## Problem requirements
From the listing below, set down exactly the lines between the one holding "else ss_ignore_permute ss." and the one holding "rewrite Z.add_0_r, Hjm, land_shiftl_testbit", inclusive. No other line is wanted.
Data in this exercise START
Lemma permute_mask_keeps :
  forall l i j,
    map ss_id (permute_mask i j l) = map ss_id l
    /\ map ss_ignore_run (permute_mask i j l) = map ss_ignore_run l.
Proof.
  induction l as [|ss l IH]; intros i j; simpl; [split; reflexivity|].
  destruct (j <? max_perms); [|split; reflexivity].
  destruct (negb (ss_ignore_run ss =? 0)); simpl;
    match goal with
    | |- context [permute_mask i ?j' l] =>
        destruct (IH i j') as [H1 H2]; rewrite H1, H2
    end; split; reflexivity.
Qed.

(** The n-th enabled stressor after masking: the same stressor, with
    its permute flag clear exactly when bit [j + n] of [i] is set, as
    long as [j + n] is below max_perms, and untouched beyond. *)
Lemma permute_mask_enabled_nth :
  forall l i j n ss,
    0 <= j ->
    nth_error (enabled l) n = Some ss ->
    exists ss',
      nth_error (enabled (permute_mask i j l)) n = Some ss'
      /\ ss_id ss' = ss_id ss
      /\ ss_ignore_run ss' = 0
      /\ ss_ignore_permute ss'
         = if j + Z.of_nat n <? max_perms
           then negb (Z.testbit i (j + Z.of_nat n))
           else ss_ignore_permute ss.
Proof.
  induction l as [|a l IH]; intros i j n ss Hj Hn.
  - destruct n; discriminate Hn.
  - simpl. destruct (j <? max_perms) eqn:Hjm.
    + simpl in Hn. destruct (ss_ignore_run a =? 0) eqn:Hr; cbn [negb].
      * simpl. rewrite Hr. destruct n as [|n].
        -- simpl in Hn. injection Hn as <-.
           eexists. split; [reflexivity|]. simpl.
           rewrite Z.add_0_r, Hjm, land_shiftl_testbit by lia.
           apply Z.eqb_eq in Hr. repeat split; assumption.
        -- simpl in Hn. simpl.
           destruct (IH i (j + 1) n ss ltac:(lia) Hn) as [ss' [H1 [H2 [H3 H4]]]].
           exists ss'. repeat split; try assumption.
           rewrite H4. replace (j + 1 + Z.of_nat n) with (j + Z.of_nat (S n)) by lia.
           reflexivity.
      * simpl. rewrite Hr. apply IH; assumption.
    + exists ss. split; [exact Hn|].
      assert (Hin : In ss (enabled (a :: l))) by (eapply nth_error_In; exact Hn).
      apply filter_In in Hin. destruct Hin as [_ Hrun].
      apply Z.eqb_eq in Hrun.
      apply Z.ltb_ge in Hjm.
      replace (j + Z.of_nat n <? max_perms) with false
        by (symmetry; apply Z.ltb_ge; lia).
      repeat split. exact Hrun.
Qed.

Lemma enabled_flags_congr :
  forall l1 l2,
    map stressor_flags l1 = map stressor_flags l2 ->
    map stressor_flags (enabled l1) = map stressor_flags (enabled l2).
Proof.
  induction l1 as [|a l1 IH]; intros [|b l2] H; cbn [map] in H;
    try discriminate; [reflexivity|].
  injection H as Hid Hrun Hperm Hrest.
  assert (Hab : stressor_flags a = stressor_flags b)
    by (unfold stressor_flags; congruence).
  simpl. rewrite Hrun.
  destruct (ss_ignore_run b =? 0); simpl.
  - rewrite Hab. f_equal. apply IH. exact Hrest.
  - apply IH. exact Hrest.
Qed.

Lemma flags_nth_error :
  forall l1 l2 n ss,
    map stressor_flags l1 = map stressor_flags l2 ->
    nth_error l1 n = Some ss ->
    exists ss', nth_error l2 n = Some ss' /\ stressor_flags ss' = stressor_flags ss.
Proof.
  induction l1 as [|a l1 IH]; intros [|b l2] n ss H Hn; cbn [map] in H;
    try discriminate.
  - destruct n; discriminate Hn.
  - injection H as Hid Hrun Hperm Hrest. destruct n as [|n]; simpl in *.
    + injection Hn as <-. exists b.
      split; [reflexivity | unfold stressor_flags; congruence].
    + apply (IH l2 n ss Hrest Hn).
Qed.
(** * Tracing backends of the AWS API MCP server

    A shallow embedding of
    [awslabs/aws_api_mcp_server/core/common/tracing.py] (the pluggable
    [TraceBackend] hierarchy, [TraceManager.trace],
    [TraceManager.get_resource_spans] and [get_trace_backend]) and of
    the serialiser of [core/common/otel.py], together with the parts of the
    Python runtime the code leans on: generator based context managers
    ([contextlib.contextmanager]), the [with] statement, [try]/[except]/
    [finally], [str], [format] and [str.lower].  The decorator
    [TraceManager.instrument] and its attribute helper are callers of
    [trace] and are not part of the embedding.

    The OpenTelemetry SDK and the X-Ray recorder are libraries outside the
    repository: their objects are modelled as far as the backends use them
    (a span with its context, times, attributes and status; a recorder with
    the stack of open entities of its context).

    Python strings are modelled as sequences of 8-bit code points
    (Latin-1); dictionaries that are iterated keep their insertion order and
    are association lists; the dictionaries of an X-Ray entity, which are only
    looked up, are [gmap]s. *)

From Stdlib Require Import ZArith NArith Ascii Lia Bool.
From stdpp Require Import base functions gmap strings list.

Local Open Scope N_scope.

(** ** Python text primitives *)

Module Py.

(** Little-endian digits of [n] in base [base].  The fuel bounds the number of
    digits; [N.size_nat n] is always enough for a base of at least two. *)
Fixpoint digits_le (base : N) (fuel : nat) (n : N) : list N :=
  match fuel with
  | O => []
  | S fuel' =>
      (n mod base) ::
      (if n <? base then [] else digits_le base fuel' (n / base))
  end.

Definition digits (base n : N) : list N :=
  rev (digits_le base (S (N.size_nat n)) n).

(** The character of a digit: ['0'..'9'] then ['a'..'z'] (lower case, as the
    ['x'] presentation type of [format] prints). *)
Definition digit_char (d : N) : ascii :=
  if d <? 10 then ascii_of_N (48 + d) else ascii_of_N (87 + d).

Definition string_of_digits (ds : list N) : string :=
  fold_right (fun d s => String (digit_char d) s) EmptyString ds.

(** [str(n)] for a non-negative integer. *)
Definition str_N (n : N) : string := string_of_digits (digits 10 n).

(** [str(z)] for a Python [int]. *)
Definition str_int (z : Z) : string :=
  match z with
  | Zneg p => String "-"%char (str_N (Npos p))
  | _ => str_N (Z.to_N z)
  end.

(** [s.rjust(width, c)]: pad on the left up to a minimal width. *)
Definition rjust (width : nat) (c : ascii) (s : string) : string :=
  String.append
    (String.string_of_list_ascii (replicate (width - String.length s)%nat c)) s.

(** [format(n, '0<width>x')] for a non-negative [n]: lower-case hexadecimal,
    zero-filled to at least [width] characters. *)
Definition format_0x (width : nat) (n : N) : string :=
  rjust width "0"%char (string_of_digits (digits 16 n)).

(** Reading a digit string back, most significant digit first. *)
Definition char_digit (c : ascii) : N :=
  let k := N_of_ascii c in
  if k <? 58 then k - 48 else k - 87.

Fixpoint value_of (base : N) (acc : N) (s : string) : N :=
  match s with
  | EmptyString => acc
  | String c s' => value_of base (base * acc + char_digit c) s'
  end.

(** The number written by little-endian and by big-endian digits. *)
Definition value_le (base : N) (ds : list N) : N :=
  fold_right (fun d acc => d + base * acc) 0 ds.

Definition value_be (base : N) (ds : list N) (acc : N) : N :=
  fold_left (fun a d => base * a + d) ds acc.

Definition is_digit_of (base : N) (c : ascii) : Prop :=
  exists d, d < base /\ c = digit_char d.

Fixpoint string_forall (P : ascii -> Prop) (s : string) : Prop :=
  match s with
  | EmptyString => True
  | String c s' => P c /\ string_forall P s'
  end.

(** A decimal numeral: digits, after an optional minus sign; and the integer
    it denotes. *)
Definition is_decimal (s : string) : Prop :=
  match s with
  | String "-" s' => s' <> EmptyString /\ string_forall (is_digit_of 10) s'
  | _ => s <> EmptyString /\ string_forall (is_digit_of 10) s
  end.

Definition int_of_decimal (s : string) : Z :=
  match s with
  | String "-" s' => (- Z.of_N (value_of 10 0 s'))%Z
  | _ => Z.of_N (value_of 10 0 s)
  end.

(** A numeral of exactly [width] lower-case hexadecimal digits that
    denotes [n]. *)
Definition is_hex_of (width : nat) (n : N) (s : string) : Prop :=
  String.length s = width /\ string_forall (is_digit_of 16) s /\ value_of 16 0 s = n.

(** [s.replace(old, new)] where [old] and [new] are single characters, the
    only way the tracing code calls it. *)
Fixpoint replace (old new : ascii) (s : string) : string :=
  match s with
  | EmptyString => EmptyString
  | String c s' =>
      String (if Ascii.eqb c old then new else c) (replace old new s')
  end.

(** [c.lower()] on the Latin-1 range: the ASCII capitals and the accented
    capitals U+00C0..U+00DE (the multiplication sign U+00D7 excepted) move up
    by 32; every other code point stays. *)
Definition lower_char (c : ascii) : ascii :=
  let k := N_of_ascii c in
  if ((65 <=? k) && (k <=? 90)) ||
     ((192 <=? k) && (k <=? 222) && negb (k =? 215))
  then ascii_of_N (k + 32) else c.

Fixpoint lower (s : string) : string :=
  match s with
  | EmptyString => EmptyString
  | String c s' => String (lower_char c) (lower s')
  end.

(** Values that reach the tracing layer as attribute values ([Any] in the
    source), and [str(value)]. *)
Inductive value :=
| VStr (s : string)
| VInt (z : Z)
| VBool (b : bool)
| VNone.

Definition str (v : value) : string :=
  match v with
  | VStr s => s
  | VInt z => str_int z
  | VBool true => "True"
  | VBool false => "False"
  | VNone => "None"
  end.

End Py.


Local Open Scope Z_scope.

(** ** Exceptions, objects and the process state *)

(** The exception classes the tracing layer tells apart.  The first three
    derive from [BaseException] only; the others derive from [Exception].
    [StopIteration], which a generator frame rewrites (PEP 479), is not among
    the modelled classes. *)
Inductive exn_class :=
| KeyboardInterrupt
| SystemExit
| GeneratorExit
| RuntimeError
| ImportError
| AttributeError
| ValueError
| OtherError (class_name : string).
Data in this exercise END
## Reply
           else ss_ignore_permute ss.
Proof.
  induction l as [|a l IH]; intros i j n ss Hj Hn.
  - destruct n; discriminate Hn.
  - simpl. destruct (j <? max_perms) eqn:Hjm.
    + simpl in Hn. destruct (ss_ignore_run a =? 0) eqn:Hr; cbn [negb].
      * simpl. rewrite Hr. destruct n as [|n].
        -- simpl in Hn. injection Hn as <-.
           eexists. split; [reflexivity|]. simpl.
           rewrite Z.add_0_r, Hjm, land_shiftl_testbit by lia.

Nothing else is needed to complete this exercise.